Tuesday, 24 March 2015

These foolish things

Now I’m as devout an atheist as any, but the bible – for all that it is based on an unprovable and basically childish premise - contains some wise words. For example, verse eleven of the thirteenth chapter of the First Epistle to the Corinthians states: “When I was a child, I spoke as a child, I understood as a child, I thought as a child; but when I became a man, I put away childish things.” To those of us who have long worked for a living and long now for a return to more childish pleasures in our dotage this is a passage which invokes a truth we have experienced personally.

You can still have fun, still enjoy a youthful interest in novelty and wonder but our wilder excesses are tempered by that steady counsel – empathy. I may not sympathise with your cause but I can pretty well empathise with how you will feel if, for instance, I invade your personal space with my rancid and unappealing opinions about you and what you stand for. And while I might have a go on Twitter, or blog about you in distasteful terms I would draw the line at throwing eggs in your face, painting a swastika on your door or turning up mob-handed and scaring your kids.

I well remember the Rag Weeks at university – oh what witty wags we all were back then when we were so sure we were the only generation to ever have discovered drink, sex and spectacular swearing.
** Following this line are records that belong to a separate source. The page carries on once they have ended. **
(** X8: with rotation period 1, three agents or more and a seed that
    [np.random.seed] accepts (or none), the light is reset at the end of
    every day, nothing is ever recorded, and [do_simulation] never returns
    and never raises, whatever the draws. *)
Theorem period_one_never_terminates `{P : PRNG} (g : gen) (seed : option Z)
    (N : Z) (fuel : nat) :
  3 <= N -> check_seed seed = Ret tt ->
  do_simulation g seed N 1 fuel = OutOfFuel /\
  forall (n : nat) (s : state),
    days N 1 n (init N (seed_generator seed g)) = Some s ->
    light_on s = false /\ seen s = np_eye N.
Proof.
  intros HN Hc. split.
  - unfold do_simulation. rewrite Hc. cbn [bind].
    destruct (Z.ltb_spec N 0) as [|_]; [lia|].
    rewrite while_loop_period_one; [reflexivity | exact HN | reflexivity
                                   | reflexivity].
  - intros n s H. apply (period_one_invariant N _ n s H).
Qed.

Lemma period_one_never_terminates_witness :
  do_simulation (P := replay) [2; 0; 1] (Some 42) 3 1 10 = OutOfFuel /\
  forall (n : nat) (s : state),
    days (P := replay) 3 1 n (init 3 (seed_generator (Some 42) [2; 0; 1]))
      = Some s ->
    light_on s = false /\ seen s = np_eye 3.
Proof.
  apply (period_one_never_terminates (P := replay) [2; 0; 1] (Some 42) 3 10);
    [lia | reflexivity].
Defined.

(** X9: with at least one agent and a rotation period other than 0,
    [do_simulation] can raise only the [ValueError] of a seed that
    [np.random.seed] rejects and, for any other seed, the failed
    assertion. *)
Theorem only_assertion_can_fail `{P : PRNG} (g : gen) (seed : option Z)
    (N K : Z) (fuel : nat) (e : exception) :
  1 <= N -> K <> 0 -> do_simulation g seed N K fuel = Raise e ->
  (check_seed seed = Ret tt /\ e = AssertionError) \/
  (check_seed seed = Raise ValueError /\ e = ValueError).
Proof. apply do_simulation_Raise. Qed.

Lemma only_assertion_can_fail_witness :
  (check_seed (Some (-1)) = Ret tt /\ ValueError = AssertionError) \/
  (check_seed (Some (-1)) = Raise ValueError /\ ValueError = ValueError).
Proof.
  apply (only_assertion_can_fail (P := replay) [0; 1] (Some (-1)) 3 10 10
           ValueError); [lia | lia | vm_compute; reflexivity].
Defined.

(** X10: with a negative rotation period the test [d%K == K-1] never
    holds: once the light is on it stays on from one day to the next. *)
Theorem negative_period_never_resets `{P : PRNG} (N K : Z) (g : gen)
    (n : nat) (s s' : state) :
  K < 0 -> days N K n (init N g) = Some s ->
  days N K (S n) (init N g) = Some s' ->
  light_on s = true -> light_on s' = true.
Proof. apply negative_period_keeps_light. Qed.

Lemma negative_period_never_resets_witness :
  light_on (@State replay [[1; 0; 0]; [0; 1; 1]; [0; 0; 1]] [1; 1; 0] 2 true [])
  = true.
Proof.
  apply (negative_period_never_resets (P := replay) 3 (-1) [0; 1] 1
           (@State replay (np_eye 3) [1; 0; 0] 1 true [1])
           (@State replay [[1; 0; 0]; [0; 1; 1]; [0; 0; 1]] [1; 1; 0] 2 true []));
    [lia | vm_compute; reflexivity | vm_compute; reflexivity | reflexivity].
Defined.

(** X11: a sweep with no trial for each period runs no simulation: it
    returns the empty table and leaves the generator as it was, whatever the
    rotation periods, a period 0 included. *)
Theorem sweep_without_trials `{P : PRNG} (g : gen) (Ks : list Z)
    (fuel : nat) :
  vary_parameters g 0 Ks fuel = Ret ([], g).
Proof. unfold vary_parameters. simpl. apply for_Ks_no_trials. Qed.

(** X12: a sweep with at least one trial for each period that runs to its
    end had no rotation period 0. *)
Theorem completed_sweep_has_no_period_zero `{P : PRNG} (g : gen)
    (NTrials : Z) (Ks : list Z) (fuel : nat) (trials : list (list Q))
    (g' : gen) :
  1 <= NTrials ->
  vary_parameters g NTrials Ks fuel = Ret (trials, g') ->
  Forall (fun K => K <> 0) Ks.
Proof.
  intros HN H.
  assert (Hf : final_generator (vary_parameters g NTrials Ks fuel) = Ret g').
  { apply final_generator_Ret. eauto. }
  rewrite final_generator_vary_parameters in Hf by lia.
  apply final_generator_Ret in Hf. destruct Hf as [ds Hrun].
  apply run_trials_Ret_nonzero in Hrun. rewrite Forall_forall in Hrun.
  apply Forall_forall. intros K HK. apply Hrun.
  apply elem_of_schedule. split; [exact HK | lia].
Qed.

Lemma completed_sweep_has_no_period_zero_witness :
  Forall (fun K : Z => K <> 0) [3].
Proof.
  apply (completed_sweep_has_no_period_zero (P := replay) sweep_draws 1 [3]
           300 [[293 # 365]] [99]); [lia | vm_compute; reflexivity].
Defined.

(** X13: a sweep stops at the first trial that raises: when the trials
    before it return and it raises [e], the sweep raises [e]. *)
Theorem sweep_stops_at_first_failure `{P : PRNG} (g g1 : gen) (NTrials : Z)
    (Ks l1 l2 : list Z) (K : Z) (fuel : nat) (ds : list Z) (e : exception) :
  0 <= NTrials ->
  schedule (Z.to_nat NTrials) Ks = l1 ++ K :: l2 ->
  run_trials fuel l1 g = Ret (ds, g1) ->
  do_simulation g1 None 100 K fuel = Raise e ->
  vary_parameters g NTrials Ks fuel = Raise e.
Proof.
  intros HN Hsch Hrun Hfail. apply final_generator_Raise.
  rewrite final_generator_vary_parameters by exact HN.
  rewrite Hsch, final_generator_run_trials_app.
  assert (E : final_generator (run_trials fuel l1 g) = Ret g1).
  { apply final_generator_Ret. eauto. }
  rewrite E. cbn [bind]. rewrite final_generator_run_trials_cons.
  rewrite Hfail. reflexivity.
Qed.

Lemma sweep_stops_at_first_failure_witness :
  vary_parameters (P := replay) sweep_draws 1 [3; 0] 300
  = Raise ZeroDivisionError.
Proof.
  apply (sweep_stops_at_first_failure (P := replay) sweep_draws [99] 1
           [3; 0] [3] [] 0 300 [293] ZeroDivisionError);
    [lia | reflexivity | vm_compute; reflexivity | vm_compute; reflexivity].
Defined.

(** X14: a sweep whose rotation periods are all other than 0 can raise no
    exception but the failed assertion of one of its trials. *)
Theorem sweep_only_assertion_can_fail `{P : PRNG} (g : gen) (NTrials : Z)
    (Ks : list Z) (fuel : nat) (e : exception) :
  0 <= NTrials -> Forall (fun K => K <> 0) Ks ->
  vary_parameters g NTrials Ks fuel = Raise e ->
  e = AssertionError.
Proof.
  intros HN HKs H. apply final_generator_Raise in H.
  rewrite final_generator_vary_parameters in H by exact HN.
  apply final_generator_Raise in H. apply run_trials_Raise in H.
  destruct H as (K & g0 & Hin & Hr).
  apply elem_of_schedule in Hin. destruct Hin as [Hin _].
  rewrite Forall_forall in HKs.
  destruct (do_simulation_Raise g0 None 100 K fuel e ltac:(lia)
              (HKs K Hin) Hr) as [[_ He]|[Hc _]];
    [exact He | discriminate].
Qed.

Lemma sweep_only_assertion_can_fail_witness :
  AssertionError = AssertionError.
Proof.
  apply (sweep_only_assertion_can_fail (P := replay)
           (concat ((fun j => [Z.of_nat j; 99; 99]) <$> seq 0 98)) 1 [3] 300
           AssertionError);
    [lia | repeat constructor; lia | vm_compute; reflexivity].
Defined.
But the idiocy of our cocksure strutting was quickly brought into sharp focus when the world of work opened its doors and we discovered, quick-sharp, that the time for play was over. But some people can’t seem to relinquish their grip on these foolish things and one such thing is the belief that maintaining the soothing fictions of your cosseted world of academia will sustain you into adulthood.

University is a privilege not afforded to all and often unappreciated by those who benefit. It is a time for experimentation with ideas, lifestyles and allegiances which will ultimately shape your world view and your future self. But it is supposed to be a period of transition from the child you were to the adult you will one day become; it is not meant to be a blueprint, Peter Pan-like for your forever-land. Barrie called it Neverland for a reason and only the lost boys remain trapped there, in infancy. This week, one little lost boy – the still-a-student-after-more-than-a-decade – Dan Glass - tossed his rattle out of the pram.

This former Sussex University union president is now in his early thirties but prefers to cling to the naïve affiliations of his student days, hitching his horse to any old bandwagon so long as it has the right new-age, lefty, any-cause-will-do credentials, furthering his bent for petty headline-grabbing with a succession of high jinks and pranks posing as political activism. From what I can glean, no tiresome juvenile crusade-du-jour goes un-banged-on about. Climate, gender, page 3, breastfeeding, HIV ‘rights’, etc and any activity, it seems, that wage-earners engage in, is fair game for disruption.

What cuts? No idea, but I might get on the telly...
Free the aberrant apostrophe!

We have a right to protest in this country and even the likes of Dan Glass are allowed – quite rightly - to express their opinions. But others have rights also, which is a counterpoint often unacknowledged by those whose opinions are formed in the lukewarm crucible of the school of soft landings. Those of us who have experienced Big School, the one with the hard knocks, have no time for these annoying, squabbling, half-formed ‘kidults’ and just one piece of important advice for the likes of Mr Glass. Grow up.